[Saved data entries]
..............................
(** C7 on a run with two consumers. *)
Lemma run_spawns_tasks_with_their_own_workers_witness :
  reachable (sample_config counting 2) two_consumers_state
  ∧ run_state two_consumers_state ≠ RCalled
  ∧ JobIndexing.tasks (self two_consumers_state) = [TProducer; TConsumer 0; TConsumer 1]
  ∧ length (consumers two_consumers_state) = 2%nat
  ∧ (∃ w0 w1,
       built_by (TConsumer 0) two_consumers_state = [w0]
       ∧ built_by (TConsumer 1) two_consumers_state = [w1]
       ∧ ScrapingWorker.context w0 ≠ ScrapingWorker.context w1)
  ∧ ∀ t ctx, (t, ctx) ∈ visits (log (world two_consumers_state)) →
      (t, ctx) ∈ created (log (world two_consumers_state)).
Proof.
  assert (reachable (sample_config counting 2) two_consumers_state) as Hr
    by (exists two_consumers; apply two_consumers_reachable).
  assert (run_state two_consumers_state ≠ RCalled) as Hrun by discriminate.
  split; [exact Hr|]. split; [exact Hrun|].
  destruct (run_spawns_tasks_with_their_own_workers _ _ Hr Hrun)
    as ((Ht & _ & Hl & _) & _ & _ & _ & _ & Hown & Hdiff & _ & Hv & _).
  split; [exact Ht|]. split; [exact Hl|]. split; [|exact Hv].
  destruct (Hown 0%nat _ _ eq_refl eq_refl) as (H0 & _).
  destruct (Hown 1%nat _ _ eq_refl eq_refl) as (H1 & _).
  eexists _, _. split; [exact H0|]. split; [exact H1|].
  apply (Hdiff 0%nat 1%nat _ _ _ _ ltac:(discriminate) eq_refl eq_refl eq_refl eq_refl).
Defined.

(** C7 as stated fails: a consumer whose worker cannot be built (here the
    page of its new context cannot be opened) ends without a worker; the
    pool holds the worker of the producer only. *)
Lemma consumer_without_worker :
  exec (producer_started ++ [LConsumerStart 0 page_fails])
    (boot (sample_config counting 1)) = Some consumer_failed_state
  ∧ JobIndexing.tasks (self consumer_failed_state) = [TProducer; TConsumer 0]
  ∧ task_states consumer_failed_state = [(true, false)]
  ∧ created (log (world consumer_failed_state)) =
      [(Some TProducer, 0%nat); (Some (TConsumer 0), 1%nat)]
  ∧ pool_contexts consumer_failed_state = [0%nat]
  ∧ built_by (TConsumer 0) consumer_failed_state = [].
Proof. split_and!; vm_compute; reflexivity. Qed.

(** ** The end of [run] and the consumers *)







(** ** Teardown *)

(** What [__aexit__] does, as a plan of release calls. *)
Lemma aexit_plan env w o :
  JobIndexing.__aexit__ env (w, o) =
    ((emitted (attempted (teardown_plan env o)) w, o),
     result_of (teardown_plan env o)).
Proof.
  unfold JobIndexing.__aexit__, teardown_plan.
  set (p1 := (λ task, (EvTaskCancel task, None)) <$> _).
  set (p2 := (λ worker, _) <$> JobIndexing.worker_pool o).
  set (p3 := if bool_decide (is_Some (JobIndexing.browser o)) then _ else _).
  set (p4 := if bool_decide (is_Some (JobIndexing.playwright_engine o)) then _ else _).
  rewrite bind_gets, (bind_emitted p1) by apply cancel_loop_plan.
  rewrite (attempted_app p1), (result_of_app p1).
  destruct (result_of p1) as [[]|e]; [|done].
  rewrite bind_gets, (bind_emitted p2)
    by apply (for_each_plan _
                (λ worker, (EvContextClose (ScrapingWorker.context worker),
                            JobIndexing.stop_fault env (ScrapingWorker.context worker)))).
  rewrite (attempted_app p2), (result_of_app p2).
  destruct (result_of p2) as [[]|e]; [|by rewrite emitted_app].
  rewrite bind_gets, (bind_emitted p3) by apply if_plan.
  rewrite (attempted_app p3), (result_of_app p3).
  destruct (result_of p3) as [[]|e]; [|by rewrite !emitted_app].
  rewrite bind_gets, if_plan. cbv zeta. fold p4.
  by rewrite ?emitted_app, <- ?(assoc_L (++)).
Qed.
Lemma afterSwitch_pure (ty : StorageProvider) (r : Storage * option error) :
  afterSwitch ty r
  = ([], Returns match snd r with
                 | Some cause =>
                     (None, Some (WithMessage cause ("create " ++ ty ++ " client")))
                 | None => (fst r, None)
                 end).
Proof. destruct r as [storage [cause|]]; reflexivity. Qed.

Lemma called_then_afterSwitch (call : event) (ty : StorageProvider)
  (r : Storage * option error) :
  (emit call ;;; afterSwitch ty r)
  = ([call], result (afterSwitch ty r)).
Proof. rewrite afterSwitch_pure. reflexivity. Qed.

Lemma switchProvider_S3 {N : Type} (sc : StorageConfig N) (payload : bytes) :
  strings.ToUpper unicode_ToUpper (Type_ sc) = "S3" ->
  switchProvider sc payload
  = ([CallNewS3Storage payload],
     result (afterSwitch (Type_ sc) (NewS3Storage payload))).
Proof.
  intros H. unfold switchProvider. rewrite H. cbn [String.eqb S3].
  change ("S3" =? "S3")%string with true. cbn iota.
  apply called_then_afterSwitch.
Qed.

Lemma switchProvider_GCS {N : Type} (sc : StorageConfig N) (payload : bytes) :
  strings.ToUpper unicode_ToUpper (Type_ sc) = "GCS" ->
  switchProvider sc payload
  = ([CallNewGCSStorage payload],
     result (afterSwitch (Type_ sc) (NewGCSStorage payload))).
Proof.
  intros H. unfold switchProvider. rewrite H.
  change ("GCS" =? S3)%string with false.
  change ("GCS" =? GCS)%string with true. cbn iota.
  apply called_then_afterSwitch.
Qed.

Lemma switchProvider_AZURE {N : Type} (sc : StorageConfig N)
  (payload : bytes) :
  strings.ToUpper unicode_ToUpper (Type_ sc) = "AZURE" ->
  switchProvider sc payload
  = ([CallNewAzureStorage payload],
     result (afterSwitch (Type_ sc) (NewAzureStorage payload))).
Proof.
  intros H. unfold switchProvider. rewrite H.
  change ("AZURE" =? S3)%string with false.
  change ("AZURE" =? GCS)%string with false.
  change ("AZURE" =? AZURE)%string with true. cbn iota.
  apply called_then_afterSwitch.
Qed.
..............................
▶ _TASK INSTRUCTIONS_: Begin at the top of the records above and quote each line exactly, ending with the line that contains "(** ** Teardown *)".

▶ _PROBLEM SOLUTION_:
(** C7 on a run with two consumers. *)
Lemma run_spawns_tasks_with_their_own_workers_witness :
  reachable (sample_config counting 2) two_consumers_state
  ∧ run_state two_consumers_state ≠ RCalled
  ∧ JobIndexing.tasks (self two_consumers_state) = [TProducer; TConsumer 0; TConsumer 1]
  ∧ length (consumers two_consumers_state) = 2%nat
  ∧ (∃ w0 w1,
       built_by (TConsumer 0) two_consumers_state = [w0]
       ∧ built_by (TConsumer 1) two_consumers_state = [w1]
       ∧ ScrapingWorker.context w0 ≠ ScrapingWorker.context w1)
  ∧ ∀ t ctx, (t, ctx) ∈ visits (log (world two_consumers_state)) →
      (t, ctx) ∈ created (log (world two_consumers_state)).
Proof.
  assert (reachable (sample_config counting 2) two_consumers_state) as Hr
    by (exists two_consumers; apply two_consumers_reachable).
  assert (run_state two_consumers_state ≠ RCalled) as Hrun by discriminate.
  split; [exact Hr|]. split; [exact Hrun|].
  destruct (run_spawns_tasks_with_their_own_workers _ _ Hr Hrun)
    as ((Ht & _ & Hl & _) & _ & _ & _ & _ & Hown & Hdiff & _ & Hv & _).
  split; [exact Ht|]. split; [exact Hl|]. split; [|exact Hv].
  destruct (Hown 0%nat _ _ eq_refl eq_refl) as (H0 & _).
  destruct (Hown 1%nat _ _ eq_refl eq_refl) as (H1 & _).
  eexists _, _. split; [exact H0|]. split; [exact H1|].
  apply (Hdiff 0%nat 1%nat _ _ _ _ ltac:(discriminate) eq_refl eq_refl eq_refl eq_refl).
Defined.

(** C7 as stated fails: a consumer whose worker cannot be built (here the
    page of its new context cannot be opened) ends without a worker; the
    pool holds the worker of the producer only. *)
Lemma consumer_without_worker :
  exec (producer_started ++ [LConsumerStart 0 page_fails])
    (boot (sample_config counting 1)) = Some consumer_failed_state
  ∧ JobIndexing.tasks (self consumer_failed_state) = [TProducer; TConsumer 0]
  ∧ task_states consumer_failed_state = [(true, false)]
  ∧ created (log (world consumer_failed_state)) =
      [(Some TProducer, 0%nat); (Some (TConsumer 0), 1%nat)]
  ∧ pool_contexts consumer_failed_state = [0%nat]
  ∧ built_by (TConsumer 0) consumer_failed_state = [].
Proof. split_and!; vm_compute; reflexivity. Qed.

(** ** The end of [run] and the consumers *)







(** ** Teardown *)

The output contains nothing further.